The chapter on harm prevention in the Riley report offered advice on pricing; on taxing of alcohol; on whether safe and vibrant entertainment precincts should be extended; on delivering better community policing patrols; on studies into alcohol treatment services, including identifying and relocating drinking away from roads, trialling residential managed alcohol programs, and providing sobering-up shelters where they're needed and would be used. As I said, the report was very detailed. That was in 2017.

As we know, cultural and alcohol issues in the Northern Territory have a long history, and a report is not a silver bullet. But, when it is such a comprehensive report, with so many recommendations, not to even look at implementing those recommendations, knowing that there is a sunset on the federal legislation that is providing a sense of safety and security, is absolutely remiss. The Northern Territory government should hang its head in shame. It is because of their inaction that we are here today debating a reintroduction of federal legislation to provide some safety, some stability and some certainty for our vulnerable Northern Territory communities.

As the stronger futures legislation was coming up to sunset, as I said, the new government did nothing. In fact, the new government was completely silent on the issue. But it was very active in other areas, like removing the cashless debit card for welfare recipients—something that many elders, particularly aunties in the vulnerable communities of the Northern Territory, asked them to not do. In fact, they warned them what the results would be if they took away the cashless debit card for welfare, if they put cash back into hands, allowing the practice of humbugging. When a person gets their welfare—gets their cash—and goes home, they actually get stood over. It's like the olden days. They get stood over and demanded that their cash be handed over. The cashless debit card prevented that from happening because you couldn't take the cash and go and buy your grog. You couldn't buy grog with the cashless debit card. You couldn't gamble that money away, but you could feed your family and you could buy clothes or books for school.

That warning was made loud and clear to this government, and they ignored it. They didn't listen to the voices of the people of the vulnerable communities of the Northern Territory and Western Australia and some of the communities in South Australia. The Northern Territory government introduced legislation that made provision for communities to opt in to alcohol restrictions, instead of opt out, so they flipped it on its head. They also said that communities would not be required to have any form of alcohol management plans in place before they chose to opt out. Chief Minister Fyles has said that to do otherwise would implement racist policies. Again, I point out that prohibitions are not race based; they're place based, to ensure the safety of our most vulnerable, regardless of what their heritage is or their background.
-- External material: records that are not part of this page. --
Lemma run_calls_reachable (d : NETCLASS.DEFAULTS) (cs : list call) (w w' : WORLD) :
  reachable d w -> run_calls d cs w = Some w' -> reachable d w'.
Proof.
  revert w. induction cs as [|c cs IH]; simpl; intros w Hw.
  - by intros [= <-].
  - destruct (exec d c w) as [w1|] eqn:E; simpl; [|done].
    apply IH. by econstructor.
Qed.

(** C1. NETCLASSES::Add(A) returns true and registers A under the name of A
    only if no net class is registered under that name; if the name is
    already a key, Add returns false and the map is unchanged. *)
Theorem Add_only_unique_name (r : NETCLASSES.t) (s : PROCESS) (a : address)
    (A : NETCLASS.t) :
  objects s !! a = Some A ->
  let name := NETCLASS.GetName A in
  (NETCLASSES.m_NetClasses r !! name = None ->
   NETCLASSES.Add a r s =
     Some (true, {| NETCLASSES.m_NetClasses := <[name := a]> (NETCLASSES.m_NetClasses r) |})) /\
  (is_Some (NETCLASSES.m_NetClasses r !! name) -> NETCLASSES.Add a r s = Some (false, r)) /\
  (forall r', NETCLASSES.Add a r s = Some (true, r') ->
     NETCLASSES.m_NetClasses r !! name = None /\
     NETCLASSES.m_NetClasses r' !! name = Some a /\
     forall k, k <> name ->
       NETCLASSES.m_NetClasses r' !! k = NETCLASSES.m_NetClasses r !! k).
Proof.
  intros HA name. split; [|split].
  - intros Hnone. unfold NETCLASSES.Add, NETCLASSES.Find. rewrite HA. simpl.
    fold name. by rewrite Hnone.
  - intros [q Hq]. unfold NETCLASSES.Add, NETCLASSES.Find. rewrite HA. simpl.
    fold name. by rewrite Hq.
  - intros r' Hadd.
    apply Add_Some in Hadd as (A' & HA' & [(? & _)|(_ & Hnone & ->)]); [done|].
    rewrite HA in HA'. injection HA' as <-. fold name in Hnone |- *.
    split; [done|]. split; [apply lookup_insert_eq|].
    intros k Hk. simpl. by apply lookup_insert_ne.
Qed.

Lemma Add_only_unique_name_witness :
  let A := NETCLASS.new zero_defaults "Power" in
  let B := NETCLASS.SetClearance 200000 (NETCLASS.new zero_defaults "Power") in
  let s := {| objects := {[1%positive := A; 2%positive := B]}; defNetClass := None |} in
  let r := {| NETCLASSES.m_NetClasses := {["Power" := 1%positive]} |} in
  NETCLASSES.Add 1%positive NETCLASSES.new s = Some (true, r) /\
  NETCLASSES.Add 2%positive r s = Some (false, r).
Proof.
  intros A B s r. split.
  - exact (proj1 (Add_only_unique_name NETCLASSES.new s 1%positive A eq_refl) eq_refl).
  - refine (proj1 (proj2 (Add_only_unique_name r s 2%positive B eq_refl)) _).
    exists 1%positive. reflexivity.
Defined.

(** C2. The claim does not hold of the code: the net class GetDefault()
    returns is reached through its shared pointer, and after SetName on it,
    or after copy assignment to it, GetDefault() returns a net class named
    "Power", not "Default". *)
Lemma GetDefault_renamed :
  (w ← run_calls zero_defaults
         [NETCLASSES_GetDefault;
          on_NETCLASS 1%positive (NETCLASS.call_SetName "Power")] world_start;
   name_at (NETCLASSES.GetDefault zero_defaults (registry w) (process w)).1
           (NETCLASSES.GetDefault zero_defaults (registry w) (process w)).2)
  = Some "Power" /\
  (w ← run_calls zero_defaults
         [NETCLASSES_GetDefault; make_NETCLASS "Power";
          assign_NETCLASS 1%positive 2%positive] world_start;
   name_at (NETCLASSES.GetDefault zero_defaults (registry w) (process w)).1
           (NETCLASSES.GetDefault zero_defaults (registry w) (process w)).2)
  = Some "Power" /\
  (NETCLASSES.GetDefault zero_defaults NETCLASSES.new process_start).1 = 1%positive /\
  "Power" <> NETCLASS.Default.
Proof.
  split; [vm_compute; reflexivity|]. split; [vm_compute; reflexivity|].
  split; [vm_compute; reflexivity|done].
Qed.

(** C4, as the code has it. While a net class is registered, every call
    other than SetName on it and copy assignment to it leaves its name as it
    was. SetName on it gives it the new name, copy assignment to it gives it
    the name of the assigned net class, and both leave the registry, keys
    included, as it was. *)
Theorem registered_name_only_SetName_or_assignment (d : NETCLASS.DEFAULTS) (w w' : WORLD)
    (c : call) (k : string) (p : address) :
  reachable d w ->
  NETCLASSES.m_NetClasses (registry w) !! k = Some p ->
  exec d c w = Some w' ->
  ((forall aName, c <> on_NETCLASS p (NETCLASS.call_SetName aName)) ->
   (forall q, c <> assign_NETCLASS p q) ->
   name_at p (process w') = name_at p (process w)) /\
  (forall aName, c = on_NETCLASS p (NETCLASS.call_SetName aName) ->
   name_at p (process w') = Some aName /\ registry w' = registry w) /\
  (forall q, c = assign_NETCLASS p q ->
   name_at p (process w') = name_at q (process w) /\ registry w' = registry w).
Proof.
  intros Hreach Hk Hexec. split; [|split].
  - intros Hc Ha. eapply exec_name; [done| |done|done].
    pose proof (reachable_allocated _ _ Hreach) as [_ Hreg]. by eapply Hreg.
  - intros aName ->.
    apply exec_on_NETCLASS in Hexec as (A & A' & _ & Happ & HA' & Hr & _).
    simpl in Happ. injection Happ as <-. split; [|done].
    unfold name_at. rewrite HA'. by destruct A.
  - intros q ->.
    apply exec_assign_NETCLASS in Hexec as (A & B & _ & HB & HB' & Hr & _).
    split; [|done]. unfold name_at. by rewrite HB, HB'.
Qed.

Lemma registered_name_only_SetName_or_assignment_witness :
  exists w w',
    run_calls zero_defaults [make_NETCLASS "Power"; NETCLASSES_Add 1%positive] world_start
    = Some w /\
    exec zero_defaults (on_NETCLASS 1%positive (NETCLASS.call_SetParams
                          (NETCLASS.new zero_defaults "Default"))) w = Some w' /\
    name_at 1%positive (process w') = name_at 1%positive (process w).
Proof.
  destruct (run_calls zero_defaults [make_NETCLASS "Power"; NETCLASSES_Add 1%positive]
              world_start) as [w|] eqn:E; [|by vm_compute in E].
  assert (NETCLASSES.m_NetClasses (registry w) !! "Power" = Some 1%positive) as Hk.
  { vm_compute in E. injection E as <-. vm_compute. reflexivity. }
  destruct (exec zero_defaults (on_NETCLASS 1%positive (NETCLASS.call_SetParams
              (NETCLASS.new zero_defaults "Default"))) w) as [w'|] eqn:E'.
  - exists w, w'. split; [done|]. split; [done|].
    refine (proj1 (registered_name_only_SetName_or_assignment zero_defaults w w' _ "Power"
                     1%positive _ Hk E') _ _).
    + eapply run_calls_reachable; [constructor|exact E].
    + intros aName. discriminate.
    + intros q. discriminate.
  - exfalso. vm_compute in E. injection E as <-. by vm_compute in E'.
Defined.

(** C4, as stated, fails: the net class registered under "Power" is named
    "Signal" after SetName, and is still registered under "Power". *)
Lemma registered_set_renamed :
  (w ← run_calls zero_defaults
         [make_NETCLASS "Power"; NETCLASSES_Add 1%positive] world_start;
   Some (NETCLASSES.Find "Power" (registry w), name_at 1%positive (process w)))
  = Some (Some 1%positive, Some "Power") /\
  (w ← run_calls zero_defaults
         [make_NETCLASS "Power"; NETCLASSES_Add 1%positive;
          on_NETCLASS 1%positive (NETCLASS.call_SetName "Signal")] world_start;
   Some (NETCLASSES.Find "Power" (registry w), name_at 1%positive (process w)))
  = Some (Some 1%positive, Some "Signal").
Proof. split; vm_compute; reflexivity. Qed.

(** C5. GetDefault() on two registries of one process returns the same
    pointer, to the one default net class created by the first call and kept
    by every later call, so a change made to the default through one
    registry is read through the other. *)
Theorem GetDefault_shared_by_registries (d : NETCLASS.DEFAULTS) (r1 r2 : NETCLASSES.t)
    (s : PROCESS) :
  let p1 := (NETCLASSES.GetDefault d r1 s).1 in
  let s1 := (NETCLASSES.GetDefault d r1 s).2 in
  NETCLASSES.GetDefault d r2 s = NETCLASSES.GetDefault d r1 s /\
  NETCLASSES.GetDefault d r2 s1 = (p1, s1) /\
  (forall (r : NETCLASSES.t) (c : call) (w' : WORLD),
     exec d c {| registry := r; process := s1 |} = Some w' ->
     NETCLASSES.GetDefault d r2 (process w') = (p1, process w')) /\
  (forall (m : NETCLASS.mutator) (w' : WORLD),
     exec d (on_NETCLASS p1 m) {| registry := r1; process := s1 |} = Some w' ->
     exists A A',
       objects s1 !! p1 = Some A /\
       NETCLASS.apply m A = Some A' /\
       objects (NETCLASSES.GetDefault d r2 (process w')).2
         !! (NETCLASSES.GetDefault d r2 (process w')).1 = Some A').
Proof.
  intros p1 s1.
  pose proof (GetDefault_static d r1 s) as Hstatic. fold p1 s1 in Hstatic.
  assert (forall (r : NETCLASSES.t) (c : call) (w' : WORLD),
            exec d c {| registry := r; process := s1 |} = Some w' ->
            NETCLASSES.GetDefault d r2 (process w') = (p1, process w')) as Hlater.
  { intros r c w' Hexec. unfold NETCLASSES.GetDefault.
    by rewrite (exec_static _ _ _ _ p1 Hexec Hstatic). }
  split; [done|].
  split; [unfold NETCLASSES.GetDefault at 1; by rewrite Hstatic|].
  split; [exact Hlater|].
  intros m w' Hexec. rewrite (Hlater _ _ _ Hexec). simpl.
  apply exec_on_NETCLASS in Hexec as (A & A' & HA & Happ & HA' & _). eauto.
Qed.

Lemma GetDefault_shared_by_registries_witness :
  let r1 := NETCLASSES.new in
  let r2 := {| NETCLASSES.m_NetClasses := {["Power" := 7%positive]} |} in
  let s1 := (NETCLASSES.GetDefault zero_defaults r1 process_start).2 in
  exists w',
    exec zero_defaults (on_NETCLASS 1%positive (NETCLASS.call_SetClearance 200000))
      {| registry := r1; process := s1 |} = Some w' /\
    NETCLASS.GetClearance <$>
      objects (NETCLASSES.GetDefault zero_defaults r2 (process w')).2
        !! (NETCLASSES.GetDefault zero_defaults r2 (process w')).1
    = Some 200000.
Proof.
  intros r1 r2 s1.
  destruct (exec zero_defaults (on_NETCLASS 1%positive (NETCLASS.call_SetClearance 200000))
              {| registry := r1; process := s1 |}) as [w'|] eqn:E; [|by vm_compute in E].
  exists w'. split; [done|].
  destruct (proj2 (proj2 (proj2
    (GetDefault_shared_by_registries zero_defaults r1 r2 process_start)))
    (NETCLASS.call_SetClearance 200000) w' E) as (A & A' & HA & Happ & ->).
  vm_compute in HA. injection HA as <-.
  vm_compute in Happ. injection Happ as <-. reflexivity.
Defined.

(** C7. An empty registry has count 0; after Add of a net class named
    "Power" the count is 1 and Find("Power") returns that very net class;
    after Remove("Power") the count is 0 and Find("Power") returns the
    not-found result; a second Remove("Power") returns the not-found result
    as well. *)
Theorem registry_scenario (s : PROCESS) (p : address) (A : NETCLASS.t) :
  objects s !! p = Some A ->
  NETCLASS.GetName A = "Power" ->
  let r0 := NETCLASSES.new in
  let r1 := {| NETCLASSES.m_NetClasses := {["Power" := p]} |} in
  NETCLASSES.GetCount r0 = 0 /\
  NETCLASSES.Add p r0 s = Some (true, r1) /\
  NETCLASSES.GetCount r1 = 1 /\
  NETCLASSES.Find "Power" r1 = Some p /\
  NETCLASSES.Remove "Power" r1 = (Some p, r0) /\
  NETCLASSES.GetCount r0 = 0 /\
  NETCLASSES.Find "Power" r0 = None /\
  NETCLASSES.Remove "Power" r0 = (None, r0).
Proof.
  intros HA Hname r0 r1.
  split; [reflexivity|].
  split.
  { unfold NETCLASSES.Add. rewrite HA. simpl. rewrite Hname. reflexivity. }
  split.
  { unfold NETCLASSES.GetCount, r1. simpl. by rewrite map_size_singleton. }
  split; [apply lookup_singleton_eq|].
  split.
  { unfold NETCLASSES.Remove, r1. simpl. rewrite lookup_singleton_eq.
    by rewrite delete_singleton_eq. }
  split; [reflexivity|]. split; [reflexivity|reflexivity].
Qed.

Lemma registry_scenario_witness :
  let s := (make_shared (NETCLASS.new zero_defaults "Power") process_start).2 in
  NETCLASSES.Add 1%positive NETCLASSES.new s
  = Some (true, {| NETCLASSES.m_NetClasses := {["Power" := 1%positive]} |}).
Proof.
  intros s.
  exact (proj1 (proj2 (registry_scenario s 1%positive
    (NETCLASS.new zero_defaults "Power") eq_refl eq_refl))).
Defined.

(** C8. After NETCLASSES::Clear() the count of the registry is 0, and
    GetDefault() returns what it would have returned before: the same
    default net class, no member of which Clear() has written. *)
Theorem Clear_keeps_default (d : NETCLASS.DEFAULTS) (w : WORLD) :
  let w' := {| registry := NETCLASSES.Clear (registry w); process := process w |} in
  exec d NETCLASSES_Clear w = Some w' /\
  NETCLASSES.GetCount (registry w') = 0 /\
  NETCLASSES.GetDefault d (registry w') (process w')
  = NETCLASSES.GetDefault d (registry w) (process w) /\
  forall p, objects (process w') !! p = objects (process w) !! p.
Proof. repeat split. Qed.

(** ** The member set: insertion, removal and count *)

Section Members.
Import STRINGSET.

Lemma insert_member (x : string) (s : t) : ok s -> x ∈ s -> insert x s = s.
Proof.
  intros Hs Hx. apply ok_ext; [by apply insert_ok|done|].
  intros z. rewrite elem_of_insert. split; [intros [->|?]; done|auto].
Qed.

Lemma erase_absent (x : string) (s : t) : ok s -> x ∉ s -> erase x s = s.
Proof.
  intros Hs Hx. apply ok_ext; [by apply erase_ok|done|].
  intros z. rewrite elem_of_erase by done. split; [tauto|].
  intros Hz. split; [|done]. by intros ->.
Qed.

Lemma erase_insert_new (x : string) (s : t) :
  ok s -> x ∉ s -> erase x (insert x s) = s.
Proof.
  intros Hs Hx. apply ok_ext; [by apply erase_ok, insert_ok|done|].
  intros z. rewrite elem_of_erase by by apply insert_ok.
  rewrite elem_of_insert. split; [tauto|].
  intros Hz. split; [by intros ->|auto].
Qed.

Lemma insert_erase_member (x : string) (s : t) :
  ok s -> x ∈ s -> insert x (erase x s) = s.
Proof.
  intros Hs Hx. apply ok_ext; [by apply insert_ok, erase_ok|done|].
  intros z. rewrite elem_of_insert, elem_of_erase by done.
  split; [intros [->|[_ ?]]; done|].
  intros Hz. destruct (decide (z = x)); auto.
Qed.

Lemma length_insert_new (x : string) (s : t) :
  x ∉ s -> length (insert x s) = S (length s).
Proof.
  induction s as [|y s IH]; simpl; intros Hx; [done|].
  apply not_elem_of_cons in Hx as [Hne Hx].
  destruct (String.compare x y) eqn:E; simpl.
  - by apply String.compare_eq_iff in E.
  - done.
  - by rewrite IH.
Qed.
The blanket policy shift and the inaction of the federal Labor government has resulted in a devastating increase in both consumption and alcohol-related harm. This was what people warned the government about. Alice Springs had identified to the world amply just how serious the problem was and how much the federal and Territory governments have floundered in addressing the issues. They acted only after the issues made headlines, not just in Australia but internationally. People saw what was happening in Alice Springs when it became news headlines; people saw the number of kids roaming the streets in Alice Springs because it was safer to be on the streets than to go home. That alone is an indictment on what we have allowed to happen in those communities.

It was only when this made headlines that both the Northern Territory and the federal Labor ministers decided that they actually might have to show their faces. Of course, we know the five-minute visit by the Prime Minister to Alice Springs was not the cure-all. We know that it was actually a media opportunity. We know he had to race back to Melbourne for the Australian Open, after all.